Poetry Month

The Death of Araweilo

Presenting “The Death of Araweilo,” an original poem by Sofia Samatar in celebration of National Poetry Month, acquired for Tor.com by editor Liz Gorinsky.

Tor.com is celebrating National Poetry Month by featuring science fiction and fantasy poetry from a variety of SFF authors. You’ll find classic works, hidden gems, and new commissions featured on the site throughout the month. Check out the Poetry Month index for more poems!


The Death of Araweilo

Araweilo the queen is dead wicked queen Araweilo.
Sing she is dead.
Rejoice she is dead cruel Araweilo the foe of men.

She is dead, the queen of impossible tasks who said: Men climb Mil-Milac or else you die, climb Mil-Milac the mountain of glass.

Araweilo laughed and her teeth were of glass like the mountain her manicured nails were of glass and the clasps of her slippers her cell phone her lipstick her car.

Glass, all of glass was Araweilo the enemy of men.
Araweilo shaved her head wrote poetry chewed qaat.
Araweilo smoked on the balcony of her villa gave radio interviews appeared on television in a white dress.

Chimes off-camera when she crossed her legs.
It’s good to be here.
Flash. Flash. Twin vortices in her black sunglasses.

At home Araweilo played music loud and screamed.
She went to Europe to see a specialist. I have a pain you see doctor here.

Right here. Right here. Tap-tap of glass finger on glass chest. Araweilo was broken but she did not appear to be broken.

Araweilo was unreasonable. Who can climb a glass mountain? This is like asking to change the nature of men and women.

At the top of the mountain, she said, there is a tree, bring me the seeds of this tree, bring them stuck to the bare sides of your camels.

Araweilo had a terrarium. She was going to grow the seeds or maybe mix them in her imported flavored yogurt.

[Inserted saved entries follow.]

(** * Gopher network service: shallow embedding and verification

    Embedding of the Glenda "gopher" network service (Rust):
    - [NetDev]   : [GlendaNetDevice] of src/device.rs (RX/TX over ring + SHM);
    - [Sockets]  : the socket table and the socket facade of
                   src/gopher/network.rs ([NetworkService::socket],
                   [GopherSocket]);
    - [Probe]    : the probe pipeline of src/gopher/mod.rs;
    - [Run]      : [SystemService::run] of src/gopher/server.rs and of the
                   older [GopherManager] draft in src/gopher.rs.

    Collaborators outside the repository (the smoltcp stack, the glenda
    ring client and uring server, the device manager) are modelled by their
    interface: either as section variables, or as the smallest executable
    model of the behaviour the code relies on, documented where it is
    defined. *)

From Stdlib Require Import ZArith Lia Bool.
From stdpp Require Import base list gmap strings.

Open Scope N_scope.

(** ** Shared definitions *)

(** [glenda::error::Error], restricted to the variants this program uses. *)
Inductive Error :=
| Success
| NotFound
| InvalidArgs
| WouldBlock
| Timeout
| NotSupported
| NotInitialized
| IoError
| InternalError
| Generic.

(** Rust's [Result<A, Error>]. *)
Inductive Result (A : Type) :=
| Ok (a : A)
| Err (e : Error).
Arguments Ok {A} a.
Arguments Err {A} e.

(** Whether an operation finished or the Rust code panicked (an
    [unwrap] on [None], an out-of-range slice, an invalid socket handle). *)
Inductive Outcome (A : Type) :=
| Done (a : A)
| Panic.
Arguments Done {A} a.
Arguments Panic {A}.

(** ** Net device adapter ([src/device.rs]) *)
Module NetDev.

(** Opcodes of the driver ring (glenda_drivers); only their distinctness
    matters here. *)
Definition OP_READ : N := 0.
Definition OP_WRITE : N := 1.

(** A submission-queue entry: opcode, buffer offset in SHM, length,
    user_data. *)
Record Sqe := mkSqe {
  sqe_opcode : N;
  sqe_off : N;
  sqe_len : N;
  sqe_user_data : N
}.

(** A completion-queue entry: user_data and signed result. *)
Record Cqe := mkCqe {
  cqe_user_data : N;
  cqe_res : Z
}.

(** The SHM view held by the ring client: base address and size. *)
Record ShmView := mkShm {
  shm_base : N;
  shm_size : N
}.

(** The [NetClient] of the adapter, reduced to what the adapter uses: the
    optional SHM view, the requests the driver has not completed yet, and
    the completions the adapter has not consumed yet. *)
Record NetClient := mkClient {
  shm : option ShmView;
  sq : list Sqe;
  cq : list Cqe
}.

(** [GlendaNetDevice] (the name and the driver endpoint play no part in
    the RX/TX paths and are left out). *)
Record GlendaNetDevice := mkDev {
  client : NetClient;
  rx_pending : bool;
  rx_id : N
}.

(** [RxToken]: SHM base pointer, frame index, length. *)
Record RxToken := mkRx {
  rx_shm : N;
  rx_shm_idx : nat;
  rx_len : nat
}.

(** [GlendaNetDevice::new]: a fresh ring, no RX in flight, tag 0x100.
    The ring and SHM parameters decide whether an SHM view is present. *)
Definition new_device (v : option ShmView) : GlendaNetDevice :=
  mkDev (mkClient v [] []) false 256.

Definition set_client (d : GlendaNetDevice) (c : NetClient) : GlendaNetDevice :=
  mkDev c (rx_pending d) (rx_id d).
Definition set_pending (d : GlendaNetDevice) (b : bool) : GlendaNetDevice :=
  mkDev (client d) b (rx_id d).

(** [NetClient::submit_recv(slice, user_data)]: queue a READ of [slice]
    (an offset/length into SHM). [ok] is the ring's answer: [false] when the
    submission queue is full, in which case nothing is queued. *)
Definition submit_recv (ok : bool) (c : NetClient) (off len ud : N)
  : Result NetClient :=
  if ok then Ok (mkClient (shm c) (sq c ++ [mkSqe OP_READ off len ud]) (cq c))
  else Err WouldBlock.

(** [NetClient::send_packet(slice)]: queue a WRITE of [slice]. The
    user_data the client stamps on TX requests is its own choice, passed
    here as [tx_ud]. *)
Definition send_packet (ok : bool) (tx_ud : N) (c : NetClient) (off len : N)
  : Result NetClient :=
  if ok then Ok (mkClient (shm c) (sq c ++ [mkSqe OP_WRITE off len tx_ud]) (cq c))
  else Err WouldBlock.

(** [NetClient::peek_cqe]: the head completion, taken off the queue. *)
Definition peek_cqe (c : NetClient) : option (Cqe * NetClient) :=
  match cq c with
  | [] => None
  | e :: rest => Some (e, mkClient (shm c) (sq c) rest)
  end.
(** Every operation whose device is not [nan] keeps the record invariant. *)
Lemma apply_op_consistent db o :
  device_not_nan o -> store_consistent db -> store_consistent (apply_op db o).
Proof.
  intros Ho.
  apply (apply_op_keeps (fun dev used => used = true <-> dev <> None) (fun v => v <> JFloat FNaN)
           consistent_unbound consistent_bound).
  exact Ho.
Qed.

Lemma run_ops_consistent ops db :
  Forall device_not_nan ops -> store_consistent db -> store_consistent (run_ops db ops).
Proof.
  intros Hops.
  apply (run_ops_keeps (fun dev used => used = true <-> dev <> None) (fun v => v <> JFloat FNaN)
           consistent_unbound consistent_bound).
  exact Hops.
Qed.

Lemma init_consistent : store_consistent init_database.
Proof. exact (init_keeps (fun dev used => used = true <-> dev <> None)). Qed.

(** Whatever the devices, a record with a device is marked used. *)
Lemma run_ops_bound_used ops (key : string) r :
  licenses (run_ops init_database ops) !! key = Some r ->
  device_id r <> None -> is_used r = true.
Proof.
  intros Hr.
  refine (run_ops_keeps (fun dev used => dev <> None -> used = true) (fun _ => True)
            _ _ ops init_database _ _ key r Hr).
  - congruence.
  - reflexivity.
  - apply Forall_forall. intros o _. destruct o; cbn; auto.
  - exact (init_keeps (fun dev used => dev <> None -> used = true)).
Qed.

Lemma activate_commit_consistent db key v row addr now :
  Py.truthy v = true -> v <> JFloat FNaN ->
  store_consistent db ->
  store_consistent (fst (activate_commit db key v row addr now)).
Proof.
  exact (activate_commit_keeps (fun dev used => used = true <-> dev <> None) (fun v => v <> JFloat FNaN)
           consistent_bound db key v row addr now).
Qed.

(** The invariant also holds at every point of a run in which requests
    overlap: whatever the schedule, a thread that has passed the checks
    carries a device, and its write sets the device and the flag at once. *)
Lemma sched_step_consistent s ev :
  store_consistent (Threads.store s) /\ Forall Threads.carries_device (Threads.pool s) ->
  store_consistent (Threads.store (Threads.sched_step s ev)) /\
  Forall Threads.carries_device (Threads.pool (Threads.sched_step s ev)).
Proof.
  intros [Hdb Hpool]. unfold Threads.sched_step.
  destruct (Threads.pool s !! fst ev) as [th|] eqn:Hth; [|auto].
  assert (Threads.carries_device th) as Hok.
  { rewrite Forall_lookup in Hpool. exact (Hpool _ _ Hth). }
  destruct th as [data addr|key dev row addr|o]; cbn [Threads.step].
  - destruct (activate_check (Threads.store s) data (snd ev)) as [o|k dv r] eqn:Hc;
      simpl; (split; [exact Hdb|]); (apply Forall_insert; [exact Hpool|]); simpl.
    + exact I.
    + apply activate_check_accept in Hc as (Hreq & Hv & _). split; [exact Hv|].
      intros ->. apply Hok. exact (read_request_device data _ _ Hreq).
  - destruct Hok as [Hv Hnan].
    pose proof (activate_commit_consistent _ key dev row addr (snd ev) Hv Hnan Hdb) as H.
    destruct (activate_commit (Threads.store s) key dev row addr (snd ev))
      as [db' o]. simpl in *. split; [exact H|].
    apply Forall_insert; [exact Hpool | exact I].
  - simpl. split; [exact Hdb|]. apply Forall_insert; [exact Hpool | exact I].
Qed.

Lemma run_threads_consistent sched s :
  store_consistent (Threads.store s) -> Forall Threads.carries_device (Threads.pool s) ->
  store_consistent (Threads.store (Threads.run s sched)).
Proof.
  intros Hdb Hpool. assert (H := conj Hdb Hpool). clear Hdb Hpool.
  revert s H. induction sched as [|ev sched IH]; intros s H; [apply H|].
  unfold Threads.run in *. simpl. apply IH. now apply sched_step_consistent.
Qed.

End Consistency.

Section BindingColumns.

Implicit Types (db : DB) (row r : LicenseRow) (k d key addr : string).

(** Of the values that count as true, [nan] is the only one SQLite stores
    as [NULL]. *)
Lemma bind_null (v : json) (dev : option string) :
  Py.truthy v = true -> Sql.bind v = Returned dev ->
  (dev = None <-> v = JFloat FNaN).
Proof.
  intros Hv Hbind. split.
  - intros ->. destruct v as [|b|n|[|nz t]|[s|]|l|l]; cbn in Hv, Hbind;
      try discriminate; try reflexivity.
    destruct (_ && _); discriminate.
  - intros ->. cbn in Hbind. congruence.
Qed.

(** No refusal of [activate_check] carries the status 200. *)
Lemma activate_check_reject db data now o :
  activate_check db data now = Reject o -> http_status o <> 200.
Proof.
  unfold activate_check.
  destruct (read_request data) as [[lk v]|e]; [|intros [= <-]; discriminate].
  destruct (negb (Py.str_truthy lk) || negb (Py.truthy v)); [intros [= <-]; discriminate|].
  destruct (Sql.bind_str lk) as [key|e]; [|intros [= <-]; discriminate].
  destruct (Sql.select_license db key) as [row|]; [|intros [= <-]; discriminate].
  repeat (match goal with |- context [if ?b then _ else _] => destruct b end;
          try (intros [= <-]; discriminate)).
Qed.

(** An activation answered 200 has written the device and the flag. *)
Lemma activate_license_binds db data addr t1 t2 db' resp :
  activate_license db data addr t1 t2 = (db', Returned resp) ->
  status resp = 200 ->
  exists key v dev row0,
    read_request data = Returned (Text key, v) /\ Py.truthy v = true /\
    Sql.bind v = Returned dev /\ licenses db !! key = Some row0 /\
    licenses db' !! key = Some (Sql.set_binding dev true (Some t2) row0).
Proof.
  unfold activate_license. intros Hrun Hstatus.
  destruct (activate_check db data t1) as [o|key v row0] eqn:Hc.
  - injection Hrun as _ ->. apply activate_check_reject in Hc. now elim Hc.
  - apply activate_check_accept in Hc as (Hreq & Hv & Hrow).
    destruct (Sql.bind v) as [dev|e] eqn:Hbind.
    + rewrite (activate_commit_bound db key v dev row0 addr t2 Hbind) in Hrun.
      injection Hrun as <- _. exists key, v, dev, row0.
      repeat (split; [assumption|]). cbn [licenses]. now rewrite lookup_alter_eq, Hrow.
    + rewrite (activate_commit_raised db key v e row0 addr t2 Hbind) in Hrun.
      discriminate Hrun.
Qed.

(** [deactivate_license] writes the two columns only to clear them. *)
Lemma deactivate_license_rows db data addr key r :
  licenses db !! key = Some r ->
  exists r', licenses (fst (deactivate_license db data addr)) !! key = Some r' /\
             ((device_id r' = None /\ is_used r' = false) \/ r' = r).
Proof.
  intros Hr. unfold deactivate_license.
  destruct (read_request data) as [[lk v]|e]; [|eauto].
  destruct (Sql.bind_str lk) as [k|e]; [|eauto].
  destruct (Sql.bind v) as [dev|e]; [|eauto].
  cbn [fst licenses Sql.insert_log Sql.update_deactivate Sql.with_licenses].
  destruct (decide (k = key)) as [->|Hne].
  - rewrite lookup_alter_eq, Hr. cbn [fmap option_fmap option_map].
    destruct (Sql.eq_text _ _); eauto.
  - rewrite lookup_alter_ne by exact Hne. eauto.
Qed.

(** The device that is bound releases the key. *)
Lemma deactivate_license_clears db k d addr r :
  licenses db !! PyStr.upper k = Some r -> device_id r = Some d ->
  exists r', licenses (fst (deactivate_license db (request k d) addr)) !! PyStr.upper k
             = Some r' /\ device_id r' = None /\ is_used r' = false.
Proof.
  intros Hr Hd.
  rewrite (deactivate_license_served db (request k d) addr (PyStr.upper k)
             (JStr (Text d)) (Some d) (read_request_request k d) eq_refl).
  cbn [fst licenses Sql.insert_log Sql.update_deactivate Sql.with_licenses].
  rewrite lookup_alter_eq, Hr. cbn [fmap option_fmap option_map].
  rewrite Hd. cbn [Sql.eq_text]. rewrite String.eqb_refl. eauto.
Qed.

Lemma create_license_unbound db g plan_ days user tg notes_ now db' g' c :
  create_license db g plan_ days user tg notes_ now = (db', g', Returned c) ->
  exists row, licenses db' !! c_license_key c = Some row /\
              device_id row = None /\ is_used row = false.
Proof.
  rewrite create_license_cases. cbv zeta.
  destruct (DateTime.add_days now days); [|discriminate].
  destruct (licenses db !! _); [discriminate|].
  intros [= <- _ <-]. cbn [licenses c_license_key]. rewrite lookup_insert_eq. eauto.
Qed.

End BindingColumns.
(** * The read-only SQL guard of [SafeSQLTool._run] (main.py)

    A shallow embedding of the method [_run] of the class [SafeSQLTool]:
    the text normalisation [sql.strip().rstrip(";")], the three regular
    expression checks, the [" LIMIT 200"] rewrite and the call of the
    database engine under [try ... except Exception].

    A Python string is a sequence of code points; here it is a list of
    numbers.  The character classes of [str.strip] and of the [re] module
    and the case folding of [re.I] are the tables of CPython 3.11
    (Unicode 14.0.0), over all code points. *)

From Stdlib Require Import Bool List Arith NArith Lia Ascii String.
Import ListNotations.

Set Implicit Arguments.

(** ** Python [str] *)

Definition str := list N.

(** The code point of a character of a literal. *)
Definition char (a : ascii) : N := N_of_ascii a.

Arguments char : simpl never.

(** The text of a literal. *)
Definition py (s : string) : str := map char (list_ascii_of_string s).

Module Py.

Fixpoint in_ranges (c : N) (l : list (N * N)) : bool :=
  match l with
  | [] => false
  | (lo, hi) :: t =>
      if (c <? lo)%N then false
      else if (c <=? hi)%N then true else in_ranges c t
  end.

Fixpoint assoc {A : Type} (c : N) (l : list (N * A)) : option A :=
  match l with
  | [] => None
  | (k, v) :: t =>
      if (c <? k)%N then None
      else if (c =? k)%N then Some v else assoc c t
  end.

(** The code points for which [str.isspace] holds. *)
Definition space_ranges : list (N * N) :=
  [(9, 13); (28, 32); (133, 133); (160, 160); (5760, 5760); (8192, 8202);
   (8232, 8233); (8239, 8239); (8287, 8287); (12288, 12288)]%N.
Lemma stat_mode_is_decimal_witness :
  exists (pm' : gmap string Z) (w' : World),
    statPerms (Sample.world extractScript) "c1" [appBin] ∅ Sample.start = (Cont pm', w')
    /\ pm' !! Source appBin = Some 644
    /\ artifactMode appBin pm' = 964.
Proof.
  destruct (stat_mode_is_decimal (Sample.world extractScript) "c1" appBin ∅ Sample.start
              {| docker.execID := "x1" |} (Sample.statOut extractScript) None 0%nat 0%nat)
    as (pm' & w' & Hrun & Hdec & _).
  - reflexivity.
  - reflexivity.
  - exists pm', w'. split; [exact Hrun|].
    apply (Hdec 644); [vm_compute; reflexivity|reflexivity].
Defined.

Example stat_mode_samples :
  atoi10 (permsString (Sample.statOut extractScript)) = Some 644
  /\ artifactMode appBin (recorded 644) = 964        (* 01204 | 0700 = 01704 *)
  /\ artifactMode appBin (recorded 644) <> 484       (* 0644 | 0700 = 0744 *)
  /\ strconv.Atoi (permsString (Sample.statOut noStatScript)) = (0, Some strconv.ErrSyntax)
  /\ artifactMode appBin (recorded 0) = 448.
Proof.
  repeat split; try (vm_compute; reflexivity). vm_compute. discriminate.
Qed.

(** ** Where [BuildStep] can return nil

    Every early [return] in [BuildStep] carries an error, but for the one
    taken on a non-zero exit code of the ad hoc command.  A step that
    returns nil without that line in its log has run to its end: its
    container, when it made one, was removed last, and the generated
    build file is gone. *)

Create HintDb loud.

(** bring the worlds of a goal back to one record each *)
Ltac world := cbv beta iota; cbn [host env calls logs setHost fst snd].

Section Loud.

Context (U : UnicodeTables) {E : Type} (X : Outside E).

Lemma loud_ret {A} (a : A) : failsLoudly (E:=E) (ret a).
Proof. intros w e w' H. discriminate. Qed.

Lemma loud_bind {A B} (m : M A) (k : A -> M B) :
  failsLoudly (E:=E) m -> (forall a, failsLoudly (k a)) -> failsLoudly (bind m k).
Proof.
  intros Hm Hk w e w' H. unfold bind in H.
  destruct (m w) as [[a|e1] w1] eqn:Hmw.
  - exact (Hk a _ _ _ H).
  - inversion H; subst. exact (Hm _ _ _ Hmw).
Qed.

Lemma loud_check (err : option error) : failsLoudly (E:=E) (check err).
Proof. intros w e w' H. destruct err; inversion H; eauto. Qed.

Lemma loud_try {A} (r : Res A) : failsLoudly (E:=E) (try r).
Proof. intros w e w' H. destruct r; inversion H; eauto. Qed.

Lemma loud_sys (f : Host -> Res Host) : failsLoudly (E:=E) (sys f).
Proof. intros w e w' H. unfold sys in H. destruct (f (host w)); inversion H; eauto. Qed.

Lemma loud_request {A} (c : docker.Call) (f : E -> A * E) : failsLoudly (request c f).
Proof. intros w e w' H. unfold request in H. destruct (f (env w)). discriminate. Qed.

Lemma loud_outside {A} (f : E -> A * E) : failsLoudly (outside f).
Proof. intros w e w' H. unfold outside in H. destruct (f (env w)). discriminate. Qed.

Lemma loud_logf (l : Level) (fmt : string) (a : list LogArg) :
  failsLoudly (E:=E) (logf l fmt a).
Proof. intros w e w' H. discriminate. Qed.

Lemma loud_getHost : failsLoudly (E:=E) getHost.
Proof. intros w e w' H. discriminate. Qed.

Lemma loud_call (f : World -> option error * World) : failsLoudly (E:=E) (call f).
Proof. intros w e w' H. unfold call in H. destruct (f w). discriminate. Qed.

Hint Resolve loud_ret loud_check loud_try loud_sys loud_request loud_outside
  loud_logf loud_getHost loud_call : loud.

Ltac loud :=
  repeat match goal with
         | |- failsLoudly (bind _ _) => apply loud_bind; [|intros]
         | |- failsLoudly (match ?x with _ => _ end) => destruct x
         | |- failsLoudly (let (_, _) := ?p in _) => destruct p
         | |- forall _, _ => intros
         end;
  eauto with loud.

Lemma loud_startContainer (id : string) : failsLoudly (startContainer X id).
Proof. unfold startContainer. loud. Qed.

Lemma loud_stopContainer (id : string) : failsLoudly (stopContainer X id).
Proof. unfold stopContainer. loud. Qed.

Lemma loud_createExec (o : docker.CreateExecOptions) : failsLoudly (createExec X o).
Proof. unfold createExec. loud. Qed.

Lemma loud_startExec (id : string) (o : docker.StartExecOptions) :
  failsLoudly (startExec X id o).
Proof. unfold startExec. loud. Qed.

Hint Resolve loud_startContainer loud_stopContainer loud_createExec loud_startExec : loud.

Lemma loud_createContainer (b : Builder) (step : Step) :
  failsLoudly (createContainer U X b step).
Proof. unfold createContainer. loud. Qed.

Lemma loud_runCleanup (id : string) (cmds : list string) : failsLoudly (runCleanup X id cmds).
Proof. induction cmds as [|c l IH]; simpl; loud. Qed.

Hint Resolve loud_createContainer loud_runCleanup : loud.

Lemma loud_cleanupAndSquash (b : Builder) (step : Step) (id : string) :
  failsLoudly (cleanupAndSquash U X b step id).
Proof. unfold cleanupAndSquash. loud. Qed.

Lemma loud_statPerms (id : string) (arts : list Artifact) :
  forall pm, failsLoudly (statPerms X id arts pm).
Proof. induction arts as [|a l IH]; intros pm; simpl; loud. Qed.

Lemma loud_copyAll (b : Builder) (id : string) (arts : list Artifact) (pm : gmap string Z) :
  failsLoudly (copyAll X b id arts pm).
Proof. induction arts as [|a l IH]; simpl; loud. Qed.

Hint Resolve loud_cleanupAndSquash loud_statPerms loud_copyAll : loud.

Lemma loud_fetchArtifacts (b : Builder) (step : Step) (id : string) :
  failsLoudly (fetchArtifacts X b step id).
Proof. unfold fetchArtifacts. loud. Qed.

Lemma loud_buildImage (b : Builder) (m : Manifest) (step : Step) :
  failsLoudly (buildImage U X b m step).
Proof. unfold buildImage. loud. Qed.

Lemma loud_removeContainer (id : string) : failsLoudly (removeContainer X id).
Proof. unfold removeContainer. loud. Qed.

Hint Resolve loud_fetchArtifacts loud_buildImage loud_removeContainer : loud.

(** the ad hoc command is the exception: it returns nil early, and only
    after the error line on the exit code *)
Lemma runCommand_returns (step : Step) (id : string) (w w' : World) (e : option error) :
  runCommand X step id w = (Returned e, w') ->
  is_Some e \/ exists code, last (logs w') = Some (exitCodeError step id code).
Proof.
  unfold runCommand, startContainer, createExec, startExec, stopContainer, request, bind,
    logf, check, try, ret, returnErr, docker_.
  world.
  destruct (docker.doStartContainer _ _ _ _) as [[er|] e1]; world;
    [intros H; inversion H; eauto|].
  destruct (docker.doCreateExec _ _ _ _) as [[x|er] e2]; world;
    [|intros H; inversion H; eauto].
  destruct (docker.doStartExec _ _ _ _ _) as [[o [er|]] e3]; world;
    (destruct (docker.doInspectExec _ _ _ _) as [[inspect [er2|]] e4]; world;
     [intros H; inversion H; eauto|]);
    (destruct (negb (docker.ExitCode inspect =? 0)); world;
     [intros H; inversion H; subst; right; exists (docker.ExitCode inspect);
      cbn [logs]; apply last_snoc
     |destruct (docker.doStopContainer _ _ _ _ _) as [[er3|] e5]; world;
      intros H; inversion H; eauto]).
Qed.

Lemma removeContainer_done (id : string) (w w' : World) :
  removeContainer X id w = (Cont tt, w') ->
  last (calls w') = Some (docker.RemoveContainer (removeOptions id)).
Proof.
  unfold removeContainer, request, bind, logf, check, ret, returnErr, docker_.
  world.
  destruct (docker.doRemoveContainer _ _ _ _) as [[er|] e1]; world;
    intros H; inversion H; subst. cbn [calls]. apply last_snoc.
Qed.

(** the container block: it ends after the removal of the container, or
    leaves early with an error, or leaves early with nil after the error
    line on the exit code *)
Lemma withContainer_outcomes (b : Builder) (step : Step) (w w' : World) (o : Outcome unit) :
  withContainer U X b step w = (o, w') ->
  match o with
  | Cont _ =>
      needsContainer step = true ->
      exists id, last (calls w') = Some (docker.RemoveContainer (removeOptions id))
  | Returned e =>
      is_Some e \/ exists id code, last (logs w') = Some (exitCodeError step id code)
  end.
Proof.
  unfold withContainer. destruct (needsContainer step).
  2:{ intros H. inversion H; subst. discriminate. }
  unfold bind at 1. destruct (logf _ _ _ w) as [[[]|e0] w0] eqn:H0;
    [|discriminate H0].
  unfold bind at 1. destruct (createContainer U X b step w0) as [[c|e1] w1] eqn:H1.
  2:{ intros H. inversion H; subst. left. exact (loud_createContainer _ _ _ _ _ H1). }
  unfold bind at 1.
  match goal with
  | |- context [match ?t w1 with _ => _ end] => destruct (t w1) as [[[]|e2] w2] eqn:H2
  end.
  2:{ intros H. inversion H; subst. left. revert H2.
      destruct (negb (NoSquash (Conf b)) && (0 <? length (Commands (Cleanup step)))%nat);
        [apply loud_cleanupAndSquash|apply loud_ret]. }
  unfold bind at 1.
  match goal with
  | |- context [match ?t w2 with _ => _ end] => destruct (t w2) as [[[]|e3] w3] eqn:H3
  end.
  2:{ intros H. inversion H; subst. left. revert H3.
      destruct (0 <? length (Artifacts step))%nat;
        [apply loud_fetchArtifacts|apply loud_ret]. }
  unfold bind at 1.
  match goal with
  | |- context [match ?t w3 with _ => _ end] => destruct (t w3) as [[[]|e4] w4] eqn:H4
  end.
  2:{ intros H. inversion H; subst. revert H4.
      destruct (negb (String.eqb (Command step) EmptyString)).
      - intros H4. destruct (runCommand_returns _ _ _ _ _ H4) as [?|[code ?]]; eauto.
      - intros H4. left. exact (loud_ret _ _ _ _ H4). }
  intros H. destruct o as [[]|e5].
  - intros _. exists (docker.ID c). exact (removeContainer_done _ _ _ H).
  - left. exact (loud_removeContainer _ _ _ _ H).
Qed.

That would be just like Araweilo. She had a gym in her villa. She claimed to be allergic to half the foods in the country. She stood on her balcony and watched the men toil up the mountain through a telescope and laughed and laughed and laughed.

Araweilo could turn her eyelids inside out.
She often quoted Das Kapital.
She knew all the songs in West Side Story.
Once when she was angry she smashed a mirror and stamped on the pieces.
Once she tried to run down a lover with her car.

I have a pain you see doctor here. The doctor said she was willful and self-indulgent like most deracinated natives. The doctor said the last thing you need is pills. He said try something your own people do, the women I mean. He suggested weaving.

Araweilo said in my experience doctor it’s more beneficial to send men up glass mountains looking for seeds.
She flounced out of the office swinging her Louis Vuitton bag.

Outside it was raining. Rain soothes the heart even far from home.

Araweilo walked in the rain, feeling broken. She bought a can of juice from a vending machine and cut her tongue on purpose. Juice and blood, bloodsucking Araweilo. She closed her eyes. If you suck all your blood out through your tongue, can you die?

If the desert gets hot enough, will the sand turn to glass?
If you read all the books, will you learn how to live?
If you live long enough, will you learn how to be?
Why does everyone hate me?
Why do I hate them?
Where is God?

These are the unanswered questions of Araweilo.

Araweilo went home. The men and camels were just coming down from the mountain. A magician had advised the men to make the camels roll in mud. The camels plodded heavy and slow, ghost animals with seeds stuck fast in the mud on their sides, and Araweilo was beaten.

Araweilo was outwitted, the men were saved. Such rejoicing! Araweilo could hear the singing from inside her huge Italian-built villa. She could hear them singing of ugly, beaten, worthless Araweilo. There was an especially hilarious song about her genitals.

Araweilo turned up the sound on the TV.

While the men were hunting seeds on the mountain, there had been seven years of peace.

The magician from the mountain was a hero. Years later, he got Araweilo’s daughter pregnant. The daughter bore a son.

I have a pain you see doctor here.

When Araweilo’s grandson was grown, the magician gave him a spear and said, Strike Araweilo! If she cries Tolai it will mean she is really a man, and you will need help. If she cries Allah ba’ai she is a woman, and she will die.

The boy went into his grandmother’s room.

Araweilo was oiling her hair. She was cutting her corns. She was smoking her huge Egyptian nargileh. She was letting her pet rat run up and down her arm. She was nuzzling her lover’s throat. She was testing a knife on her palm. She was on the phone.

Araweilo hair feet arm throat palm

The spear

Allah ba’ai
Allah ba’ai

So many pieces. Like many bad women she was only made of glass.

Araweilo the queen is dead, they say you can visit her grave at Elaayo.
Women lay green branches on it men throw stones.